## Problem
Reproduce the records below exactly, but only between the lines holding "Inductive RouteMetric : Type" and "RaOther (code : Z).", inclusive.

## Records
(* ===== verification/Linux.v ===== *)
(** * The Linux backend: plans, routes and policy rules

    [candy-netd/src/linux.rs]: the plan compiled from a declaration, and the netlink
    programs that add, reconcile and delete routes and policy rules. Netlink is an
    interface: requests, dumps (streams of messages that may end in an error) and error
    numbers. Route and rule messages are records of the parts the backend reads. *)
From stdpp Require Import base tactics list numbers option sorting strings pretty.
From Stdlib Require Import ZArith Lia.
From S2P Require Import Prelude Ipv4 Wire Proto Network.

#[local] Open Scope Z_scope.

(** ** Plans *)

Definition CANDY_INTERFACE_NAME : string := "candy0".
Definition CANDY_POLICY_PRIORITY_MIN : Z := 20000.

Record LinuxNetworkPlan : Type := mkPlan {
  interface_name : string;
  route_table : Z;
  policy_priority : Z;
  plan_local_prefixes : list Ipv4Prefix;
  remote_routes : list Ipv4Prefix;
  remote_egress_gateway_routes : list Ipv4Prefix;
  plan_exclusions : list UnderlayExclusion;
  nft_table_name : string;
  route_mtu : Z;
  tcp_advmss : Z;
  remote_egress : bool;
}.

(** [u32::checked_add], [u16::checked_sub], and the plain [u32] subtraction, which panics
    when it underflows. *)
Definition u32_checked_add (a b : Z) : option Z := if a + b <? 2 ^ 32 then Some (a + b) else None.
Definition u16_checked_sub (a b : Z) : option Z := if b <=? a then Some (a - b) else None.
Definition u32_sub (a b : Z) : Result Failure Z := if b <=? a then Ok (a - b) else Err Panics.

Definition or_backend {A} (o : option A) : Result Failure A := ok_or o (Returns NeBackend).

Definition kind_is (k : RouteKind) (route : RouteDeclaration) : bool :=
  bool_decide (route_kind route = k).
Definition kind_is_remote (route : RouteDeclaration) : bool :=
  kind_is Remote route || kind_is RemoteEgress route || kind_is RemoteEgressGateway route.
Definition prefixes_where (f : RouteDeclaration -> bool) (l : list RouteDeclaration)
  : list Ipv4Prefix := map route_prefix (List.filter f l).

Definition compile_fields (declaration : PrepareDeclaration) : Result Failure LinuxNetworkPlan :=
  let? offset := u32_sub (table_id declaration) CANDY_TABLE_MIN in
  let? policy_priority := or_backend (u32_checked_add CANDY_POLICY_PRIORITY_MIN offset) in
  let remote_egress :=
    existsb (fun route => kind_is RemoteEgress route || kind_is RemoteEgressGateway route)
      (routes declaration) in
  let? advmss := or_backend (u16_checked_sub (effective_mtu declaration) 40) in
  Ok (mkPlan CANDY_INTERFACE_NAME (table_id declaration) policy_priority
        (prefixes_where (kind_is Local) (routes declaration))
        (prefixes_where kind_is_remote (routes declaration))
        (prefixes_where (kind_is RemoteEgressGateway) (routes declaration))
        (exclusions declaration)
        ("candy_sdwan_" ++ pretty (table_id declaration))
        (effective_mtu declaration) advmss remote_egress).

Definition compile (declaration : PrepareDeclaration) : Result Failure LinuxNetworkPlan :=
  check? map_err (fun _ => Returns NeBackend) (PrepareDeclaration_validate declaration) in
  compile_fields declaration.

(** A declaration that no longer validates is only logged. *)
Definition compile_for_cleanup (declaration : PrepareDeclaration)
  : Result Failure LinuxNetworkPlan :=
  if negb (in_range CANDY_TABLE_MIN CANDY_TABLE_MAX (table_id declaration))
     || negb (in_range 576 1400 (effective_mtu declaration))
  then Err (Returns NeBackend)
  else compile_fields declaration.

Definition policy_selectors (self : LinuxNetworkPlan)
  : list (option Ipv4Prefix * Ipv4Prefix) :=
  flat_map (fun destination =>
    if bool_decide (destination ∈ remote_egress_gateway_routes self)
       || bool_decide (plan_local_prefixes self = [])
    then [(None, destination)]
    else map (fun source => (Some source, destination)) (plan_local_prefixes self))
  (remote_routes self).

(** [sort_unstable] and [dedup]; equal prefixes are identical, so stability is moot. *)
Definition sort_dedup (l : list Ipv4Prefix) : list Ipv4Prefix := dedup (merge_sort prefix_le l).

Definition throw_prefixes (self : LinuxNetworkPlan) : list Ipv4Prefix :=
  sort_dedup (plan_local_prefixes self ++ map exclusion_prefix (plan_exclusions self)).

Definition cleanup_throw_prefixes (self : LinuxNetworkPlan) : list Ipv4Prefix :=
  sort_dedup (throw_prefixes self ++ remote_routes self).

Definition route_cleanup_targets (self : LinuxNetworkPlan) (link_index : option Z)
  : list (Ipv4Prefix * Z) * list Ipv4Prefix :=
  (match link_index with
   | Some index => map (fun prefix => (prefix, index)) (remote_routes self)
   | None => []
   end, cleanup_throw_prefixes self).

(** ** Messages *)

Inductive RouteType : Type :=
| RtUnicast
| RtThrow
| RtUnreachable
| RtBlackHole
| RtOther (code : Z).

#[export] Instance RouteType_eq_dec : EqDecision RouteType.
Proof. solve_decision. Defined.

Inductive RouteMetric : Type :=
| MtMtu (value : Z)
| MtAdvmss (value : Z)
| MtOther (code : Z).

#[export] Instance RouteMetric_eq_dec : EqDecision RouteMetric.
Proof. solve_decision. Defined.

Inductive RouteAttribute : Type :=
| RaTable (value : Z)
| RaDestination (address : list Z)
| RaOif (value : Z)
| RaMetrics (values : list RouteMetric)
| RaOther (code : Z).

#[export] Instance RouteAttribute_eq_dec : EqDecision RouteAttribute.
Proof. solve_decision. Defined.

(** [is_static]: the protocol is [RouteProtocol::Static]; [is_link]: the scope is
    [RouteScope::Link]. *)
Record RouteMessage : Type := mkRoute {
  header_table : Z;
  is_static : bool;
  is_link : bool;
  route_type : RouteType;
  destination_prefix_length : Z;
  attributes : list RouteAttribute;
}.

#[export] Instance RouteMessage_eq_dec : EqDecision RouteMessage.
Proof. solve_decision. Defined.

(** [iter().find_map(f)]. *)
Fixpoint find_map {A B} (f : A -> option B) (l : list A) : option B :=
  match l with
  | [] => None
  | x :: rest => match f x with Some b => Some b | None => find_map f rest end
  end.

Definition table_attribute (route : RouteMessage) : option Z :=
  find_map (fun a => match a with RaTable v => Some v | _ => None end) (attributes route).
Definition oif (route : RouteMessage) : option Z :=
  find_map (fun a => match a with RaOif v => Some v | _ => None end) (attributes route).

Definition in_table (table : Z) (route : RouteMessage) : bool :=
  bool_decide (table_attribute route = Some table)
  || ((table <=? 255) && (header_table route =? table)).

Definition result_ok {E A} (r : Result E A) : option A :=
  match r with Ok a => Some a | Err _ => None end.

Definition message_prefix (route : RouteMessage) : option Ipv4Prefix :=
  match find_map (fun a => match a with RaDestination v => Some v | _ => None end)
          (attributes route) with
  | Some value => result_ok (Ipv4Prefix_new value (destination_prefix_length route))
  | None =>
      if destination_prefix_length route =? 0
      then result_ok (Ipv4Prefix_new [0; 0; 0; 0] 0) else None
  end.

(** [metrics.and_then(|values| values.iter().find_map(f))]. *)
Definition route_metric (f : RouteMetric -> option Z) (route : RouteMessage) : option Z :=
  match find_map (fun a => match a with RaMetrics l => Some l | _ => None end)
          (attributes route) with
  | Some values => find_map f values
  | None => None
  end.
Definition mtu_metric : RouteMessage -> option Z :=
  route_metric (fun m => match m with MtMtu v => Some v | _ => None end).
Definition advmss_metric : RouteMessage -> option Z :=
  route_metric (fun m => match m with MtAdvmss v => Some v | _ => None end).

Definition route_metrics_match (route : RouteMessage) (plan : LinuxNetworkPlan) : bool :=
  bool_decide (mtu_metric route = Some (route_mtu plan))
  && bool_decide (advmss_metric route = Some (tcp_advmss plan)).

Definition is_owned_residual_route (route : RouteMessage) (plan : LinuxNetworkPlan) : bool :=
  if negb (is_static route) then false
  else match message_prefix route with
       | None => false
       | Some prefix =>
           if bool_decide (route_type route = RtThrow)
           then bool_decide (prefix ∈ cleanup_throw_prefixes plan)
           else if bool_decide (route_type route = RtUnreachable)
                   || bool_decide (route_type route = RtBlackHole)
           then bool_decide (prefix ∈ remote_routes plan)
           else bool_decide (route_type route = RtUnicast) && is_link route
                && bool_decide (prefix ∈ remote_routes plan)
       end.

(** What the request builders set: table, destination, static protocol, and for a link
    route the scope, the interface and possibly metrics. *)
Record RouteRequest : Type := mkRequestRoute {
  rq_table : Z;
  rq_prefix : Ipv4Prefix;
  rq_type : RouteType;
  rq_oif : option Z;
  rq_metrics : option (Z * Z);
}.

Definition link_route (plan : LinuxNetworkPlan) (index : Z) (prefix : Ipv4Prefix) : RouteRequest :=
  mkRequestRoute (route_table plan) prefix RtUnicast (Some index)
    (Some (route_mtu plan, tcp_advmss plan)).
Definition bare_link_route (plan : LinuxNetworkPlan) (index : Z) (prefix : Ipv4Prefix)
  : RouteRequest := mkRequestRoute (route_table plan) prefix RtUnicast (Some index) None.
Definition throw_route (plan : LinuxNetworkPlan) (prefix : Ipv4Prefix) : RouteRequest :=
  mkRequestRoute (route_table plan) prefix RtThrow None None.

Inductive RuleAttribute : Type :=
| UaPriority (value : Z)
| UaTable (value : Z)
| UaSource (address : list Z)
| UaDestination (address : list Z)
| UaOther (code : Z).

#[export] Instance RuleAttribute_eq_dec : EqDecision RuleAttribute.
Proof. solve_decision. Defined.

Record RuleMessage : Type := mkRule {
  rule_table : Z;
  to_table : bool;
  src_len : Z;
  dst_len : Z;
  rule_attributes : list RuleAttribute;
}.

#[export] Instance RuleMessage_eq_dec : EqDecision RuleMessage.
Proof. solve_decision. Defined.

Definition rule_priority (rule : RuleMessage) : option Z :=
  find_map (fun a => match a with UaPriority v => Some v | _ => None end) (rule_attributes rule).
Definition rule_table_attribute (rule : RuleMessage) : option Z :=
  find_map (fun a => match a with UaTable v => Some v | _ => None end) (rule_attributes rule).
Definition effective_rule_table (rule : RuleMessage) : option Z :=
  match rule_table_attribute rule with
  | Some t => Some t
  | None => if negb (rule_table rule =? 0) then Some (rule_table rule) else None
  end.

Definition owned_rule (plan : LinuxNetworkPlan) (rule : RuleMessage) : bool :=
  bool_decide (rule_priority rule = Some (policy_priority plan))
  && bool_decide (effective_rule_table rule = Some (route_table plan)).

## Solved exercise
Inductive RouteMetric : Type :=
| MtMtu (value : Z)
| MtAdvmss (value : Z)
| MtOther (code : Z).

#[export] Instance RouteMetric_eq_dec : EqDecision RouteMetric.
Proof. solve_decision. Defined.

Inductive RouteAttribute : Type :=
| RaTable (value : Z)
| RaDestination (address : list Z)
| RaOif (value : Z)
| RaMetrics (values : list RouteMetric)
| RaOther (code : Z).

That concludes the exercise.